* [Recorded data]:
(** * Helmet-Detection-YoloV8: the inference pipeline and the serving shell

    A shallow embedding of [Inference.py] (model resolution, image, video,
    webcam and batch inference, the command-line entry point) and of the
    request handlers of [Api.py], together with the properties of the
    repository's specification that concern them.

    Conventions of the embedding.
    - A [pathlib.Path] is the list of its components; the pure path
      operations ([name], [stem], [/], [str]) work on that list.
    - The file system, the standard output and the OpenCV handles live in a
      [World] that every operation threads explicitly; a Python exception is
      the [Raise] outcome of the [M] monad and leaves the world as it was
      when the exception was raised.
    - The detector (ultralytics [YOLO]) is an opaque collaborator: a
      [Model] record carries its [predict] behaviour. *)

From Stdlib Require Import QArith Ascii Sorted.
From stdpp Require Import gmap strings list fin_maps pretty.

Open Scope Z_scope.

(* ===================================================================== *)
(** ** Strings: [str.upper], [fnmatch], [str.rfind] *)
(* ===================================================================== *)

Module Str.

(** [str.upper] on one character: ASCII lower-case letters are shifted to
    upper case, every other character is kept. *)
Definition upper_ascii (c : ascii) : ascii :=
  let n := Ascii.nat_of_ascii c in
  if ((97 <=? n)%nat && (n <=? 122)%nat)%bool
  then Ascii.ascii_of_nat (n - 32) else c.

Fixpoint upper (s : string) : string :=
  match s with
  | EmptyString => EmptyString
  | String c s' => String (upper_ascii c) (upper s')
  end.

Definition lower_ascii (c : ascii) : ascii :=
  let n := Ascii.nat_of_ascii c in
  if ((65 <=? n)%nat && (n <=? 90)%nat)%bool
  then Ascii.ascii_of_nat (n + 32) else c.

Fixpoint lower (s : string) : string :=
  match s with
  | EmptyString => EmptyString
  | String c s' => String (lower_ascii c) (lower s')
  end.

(** The wildcard match that [Path.glob] applies to one directory entry, for
    patterns made of literal characters and [*] (the only patterns of the
    program); matching is case-sensitive, as on a POSIX file system. *)
Fixpoint fnmatch (pat : string) : string -> bool :=
  match pat with
  | EmptyString =>
      fun name => match name with EmptyString => true | _ => false end
  | String c pat' =>
      if Ascii.eqb c "*"%char then
        fix star (name : string) : bool :=
          fnmatch pat' name
          || match name with
             | EmptyString => false
             | String _ name' => star name'
             end
      else
        fun name =>
          match name with
          | EmptyString => false
          | String d name' => Ascii.eqb c d && fnmatch pat' name'
          end
  end.

(** [s.rfind(c)]: the index of the last occurrence of [c], [None] for -1. *)
Fixpoint rfind (c : ascii) (s : string) : option nat :=
  match s with
  | EmptyString => None
  | String d s' =>
      match rfind c s' with
      | Some i => Some (S i)
      | None => if Ascii.eqb c d then Some 0%nat else None
      end
  end.

End Str.

(* ===================================================================== *)
(** ** [pathlib]: pure paths as component lists *)
(* ===================================================================== *)

Abbreviation Path := (list string).

Module Pathlib.

(** [p.name]: the final component, the empty string for the empty path. *)
Definition name (p : Path) : string := List.last p EmptyString.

* [Problem details]: The expected answer is an exact copy of the lines above, beginning at the line with "repository's specification that" and ending at the line with "- The file system, the", with both ends in.

* [Expected answer]:
    repository's specification that concern them.

    Conventions of the embedding.
    - A [pathlib.Path] is the list of its components; the pure path
      operations ([name], [stem], [/], [str]) work on that list.
    - The file system, the standard output and the OpenCV handles live in a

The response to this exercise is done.